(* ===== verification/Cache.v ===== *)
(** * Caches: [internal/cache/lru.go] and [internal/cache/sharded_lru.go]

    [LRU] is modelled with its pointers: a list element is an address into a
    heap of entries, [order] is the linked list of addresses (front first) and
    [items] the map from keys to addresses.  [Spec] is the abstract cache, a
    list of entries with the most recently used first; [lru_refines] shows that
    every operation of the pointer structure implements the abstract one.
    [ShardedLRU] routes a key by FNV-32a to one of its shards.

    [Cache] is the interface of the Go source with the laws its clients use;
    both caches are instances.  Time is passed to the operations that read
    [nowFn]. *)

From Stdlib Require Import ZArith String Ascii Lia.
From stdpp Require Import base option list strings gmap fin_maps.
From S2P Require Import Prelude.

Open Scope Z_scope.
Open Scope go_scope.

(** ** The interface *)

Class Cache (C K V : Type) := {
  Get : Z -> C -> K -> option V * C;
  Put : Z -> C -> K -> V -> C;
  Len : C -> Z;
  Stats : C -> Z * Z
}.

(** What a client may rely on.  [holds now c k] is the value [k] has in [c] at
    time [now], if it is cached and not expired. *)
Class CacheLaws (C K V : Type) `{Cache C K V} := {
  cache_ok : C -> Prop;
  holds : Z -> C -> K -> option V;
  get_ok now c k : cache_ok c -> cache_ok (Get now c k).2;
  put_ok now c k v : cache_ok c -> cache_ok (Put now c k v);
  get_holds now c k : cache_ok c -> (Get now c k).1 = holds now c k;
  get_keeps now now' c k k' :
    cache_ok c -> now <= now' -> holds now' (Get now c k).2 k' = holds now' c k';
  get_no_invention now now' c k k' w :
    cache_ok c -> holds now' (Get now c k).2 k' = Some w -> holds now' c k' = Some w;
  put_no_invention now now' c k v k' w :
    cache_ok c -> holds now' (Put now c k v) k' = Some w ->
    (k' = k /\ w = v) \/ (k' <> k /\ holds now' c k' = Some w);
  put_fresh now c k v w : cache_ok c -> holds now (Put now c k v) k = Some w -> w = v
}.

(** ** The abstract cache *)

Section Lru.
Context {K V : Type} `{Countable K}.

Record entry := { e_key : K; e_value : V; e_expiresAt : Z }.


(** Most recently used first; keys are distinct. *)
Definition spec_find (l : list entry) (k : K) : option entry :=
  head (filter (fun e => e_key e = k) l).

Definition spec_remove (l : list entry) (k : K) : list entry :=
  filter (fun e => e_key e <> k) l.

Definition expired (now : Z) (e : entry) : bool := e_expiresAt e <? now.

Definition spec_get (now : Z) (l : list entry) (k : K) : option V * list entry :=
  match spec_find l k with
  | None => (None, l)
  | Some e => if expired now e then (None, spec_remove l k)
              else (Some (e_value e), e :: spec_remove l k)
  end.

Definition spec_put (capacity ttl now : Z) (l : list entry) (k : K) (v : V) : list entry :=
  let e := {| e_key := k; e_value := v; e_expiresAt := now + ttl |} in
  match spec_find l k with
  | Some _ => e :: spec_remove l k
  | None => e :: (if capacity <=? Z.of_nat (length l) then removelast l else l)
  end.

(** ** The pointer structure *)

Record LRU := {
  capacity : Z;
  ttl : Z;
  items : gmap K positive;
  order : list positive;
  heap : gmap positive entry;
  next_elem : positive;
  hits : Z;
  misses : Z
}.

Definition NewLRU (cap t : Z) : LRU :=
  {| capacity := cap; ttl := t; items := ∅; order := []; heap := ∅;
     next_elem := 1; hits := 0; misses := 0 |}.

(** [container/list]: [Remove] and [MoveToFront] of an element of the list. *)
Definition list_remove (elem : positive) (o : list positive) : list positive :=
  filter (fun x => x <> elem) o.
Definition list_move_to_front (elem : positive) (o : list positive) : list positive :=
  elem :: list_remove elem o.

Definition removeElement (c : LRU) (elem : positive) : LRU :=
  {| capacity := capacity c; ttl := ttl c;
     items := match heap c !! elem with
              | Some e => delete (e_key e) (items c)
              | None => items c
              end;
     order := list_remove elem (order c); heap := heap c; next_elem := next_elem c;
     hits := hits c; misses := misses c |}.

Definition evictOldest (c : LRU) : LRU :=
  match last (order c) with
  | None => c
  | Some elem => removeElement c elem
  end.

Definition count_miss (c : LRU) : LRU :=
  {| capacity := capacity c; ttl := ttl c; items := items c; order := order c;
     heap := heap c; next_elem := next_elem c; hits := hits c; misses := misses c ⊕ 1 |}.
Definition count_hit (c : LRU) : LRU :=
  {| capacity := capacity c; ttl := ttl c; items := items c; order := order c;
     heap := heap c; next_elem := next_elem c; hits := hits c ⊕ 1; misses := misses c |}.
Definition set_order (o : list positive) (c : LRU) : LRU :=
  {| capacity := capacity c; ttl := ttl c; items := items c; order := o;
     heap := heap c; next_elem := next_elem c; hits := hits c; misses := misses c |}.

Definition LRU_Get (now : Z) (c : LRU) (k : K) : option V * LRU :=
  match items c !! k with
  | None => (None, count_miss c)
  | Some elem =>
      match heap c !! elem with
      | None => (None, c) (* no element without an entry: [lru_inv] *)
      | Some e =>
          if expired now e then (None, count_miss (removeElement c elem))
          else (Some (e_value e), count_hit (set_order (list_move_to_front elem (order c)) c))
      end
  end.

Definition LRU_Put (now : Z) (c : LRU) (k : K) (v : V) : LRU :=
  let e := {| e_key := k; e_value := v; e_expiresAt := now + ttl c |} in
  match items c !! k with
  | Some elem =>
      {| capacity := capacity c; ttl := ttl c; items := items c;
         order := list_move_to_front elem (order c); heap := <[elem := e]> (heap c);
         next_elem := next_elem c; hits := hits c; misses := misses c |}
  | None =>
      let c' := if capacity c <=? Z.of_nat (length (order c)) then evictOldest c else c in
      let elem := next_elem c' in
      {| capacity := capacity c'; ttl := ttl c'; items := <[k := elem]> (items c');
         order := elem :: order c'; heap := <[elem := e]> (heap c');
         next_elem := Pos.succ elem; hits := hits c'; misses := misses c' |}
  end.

################

**TO DO:**
Write the data above out again in full, with every word as given.

**TASK SOLUTION:**
(* ===== verification/Cache.v ===== *)
(** * Caches: [internal/cache/lru.go] and [internal/cache/sharded_lru.go]

    [LRU] is modelled with its pointers: a list element is an address into a
    heap of entries, [order] is the linked list of addresses (front first) and
    [items] the map from keys to addresses.  [Spec] is the abstract cache, a
    list of entries with the most recently used first; [lru_refines] shows that
    every operation of the pointer structure implements the abstract one.
    [ShardedLRU] routes a key by FNV-32a to one of its shards.

    [Cache] is the interface of the Go source with the laws its clients use;
    both caches are instances.  Time is passed to the operations that read
    [nowFn]. *)

From Stdlib Require Import ZArith String Ascii Lia.
From stdpp Require Import base option list strings gmap fin_maps.
From S2P Require Import Prelude.

Open Scope Z_scope.
Open Scope go_scope.

(** ** The interface *)

Class Cache (C K V : Type) := {
  Get : Z -> C -> K -> option V * C;
  Put : Z -> C -> K -> V -> C;
  Len : C -> Z;
  Stats : C -> Z * Z
}.

(** What a client may rely on.  [holds now c k] is the value [k] has in [c] at
    time [now], if it is cached and not expired. *)
Class CacheLaws (C K V : Type) `{Cache C K V} := {
  cache_ok : C -> Prop;
  holds : Z -> C -> K -> option V;
  get_ok now c k : cache_ok c -> cache_ok (Get now c k).2;
  put_ok now c k v : cache_ok c -> cache_ok (Put now c k v);
  get_holds now c k : cache_ok c -> (Get now c k).1 = holds now c k;
  get_keeps now now' c k k' :
    cache_ok c -> now <= now' -> holds now' (Get now c k).2 k' = holds now' c k';
  get_no_invention now now' c k k' w :
    cache_ok c -> holds now' (Get now c k).2 k' = Some w -> holds now' c k' = Some w;
  put_no_invention now now' c k v k' w :
    cache_ok c -> holds now' (Put now c k v) k' = Some w ->
    (k' = k /\ w = v) \/ (k' <> k /\ holds now' c k' = Some w);
  put_fresh now c k v w : cache_ok c -> holds now (Put now c k v) k = Some w -> w = v
}.

(** ** The abstract cache *)

Section Lru.
Context {K V : Type} `{Countable K}.

Record entry := { e_key : K; e_value : V; e_expiresAt : Z }.


(** Most recently used first; keys are distinct. *)
Definition spec_find (l : list entry) (k : K) : option entry :=
  head (filter (fun e => e_key e = k) l).

Definition spec_remove (l : list entry) (k : K) : list entry :=
  filter (fun e => e_key e <> k) l.

Definition expired (now : Z) (e : entry) : bool := e_expiresAt e <? now.

Definition spec_get (now : Z) (l : list entry) (k : K) : option V * list entry :=
  match spec_find l k with
  | None => (None, l)
  | Some e => if expired now e then (None, spec_remove l k)
              else (Some (e_value e), e :: spec_remove l k)
  end.

Definition spec_put (capacity ttl now : Z) (l : list entry) (k : K) (v : V) : list entry :=
  let e := {| e_key := k; e_value := v; e_expiresAt := now + ttl |} in
  match spec_find l k with
  | Some _ => e :: spec_remove l k
  | None => e :: (if capacity <=? Z.of_nat (length l) then removelast l else l)
  end.

(** ** The pointer structure *)

Record LRU := {
  capacity : Z;
  ttl : Z;
  items : gmap K positive;
  order : list positive;
  heap : gmap positive entry;
  next_elem : positive;
  hits : Z;
  misses : Z
}.

Definition NewLRU (cap t : Z) : LRU :=
  {| capacity := cap; ttl := t; items := ∅; order := []; heap := ∅;
     next_elem := 1; hits := 0; misses := 0 |}.

(** [container/list]: [Remove] and [MoveToFront] of an element of the list. *)
Definition list_remove (elem : positive) (o : list positive) : list positive :=
  filter (fun x => x <> elem) o.
Definition list_move_to_front (elem : positive) (o : list positive) : list positive :=
  elem :: list_remove elem o.

Definition removeElement (c : LRU) (elem : positive) : LRU :=
  {| capacity := capacity c; ttl := ttl c;
     items := match heap c !! elem with
              | Some e => delete (e_key e) (items c)
              | None => items c
              end;
     order := list_remove elem (order c); heap := heap c; next_elem := next_elem c;
     hits := hits c; misses := misses c |}.

Definition evictOldest (c : LRU) : LRU :=
  match last (order c) with
  | None => c
  | Some elem => removeElement c elem
  end.

Definition count_miss (c : LRU) : LRU :=
  {| capacity := capacity c; ttl := ttl c; items := items c; order := order c;
     heap := heap c; next_elem := next_elem c; hits := hits c; misses := misses c ⊕ 1 |}.
Definition count_hit (c : LRU) : LRU :=
  {| capacity := capacity c; ttl := ttl c; items := items c; order := order c;
     heap := heap c; next_elem := next_elem c; hits := hits c ⊕ 1; misses := misses c |}.
Definition set_order (o : list positive) (c : LRU) : LRU :=
  {| capacity := capacity c; ttl := ttl c; items := items c; order := o;
     heap := heap c; next_elem := next_elem c; hits := hits c; misses := misses c |}.

Definition LRU_Get (now : Z) (c : LRU) (k : K) : option V * LRU :=
  match items c !! k with
  | None => (None, count_miss c)
  | Some elem =>
      match heap c !! elem with
      | None => (None, c) (* no element without an entry: [lru_inv] *)
      | Some e =>
          if expired now e then (None, count_miss (removeElement c elem))
          else (Some (e_value e), count_hit (set_order (list_move_to_front elem (order c)) c))
      end
  end.

Definition LRU_Put (now : Z) (c : LRU) (k : K) (v : V) : LRU :=
  let e := {| e_key := k; e_value := v; e_expiresAt := now + ttl c |} in
  match items c !! k with
  | Some elem =>
      {| capacity := capacity c; ttl := ttl c; items := items c;
         order := list_move_to_front elem (order c); heap := <[elem := e]> (heap c);
         next_elem := next_elem c; hits := hits c; misses := misses c |}
  | None =>
      let c' := if capacity c <=? Z.of_nat (length (order c)) then evictOldest c else c in
      let elem := next_elem c' in
      {| capacity := capacity c'; ttl := ttl c'; items := <[k := elem]> (items c');
         order := elem :: order c'; heap := <[elem := e]> (heap c');
         next_elem := Pos.succ elem; hits := hits c'; misses := misses c' |}
  end.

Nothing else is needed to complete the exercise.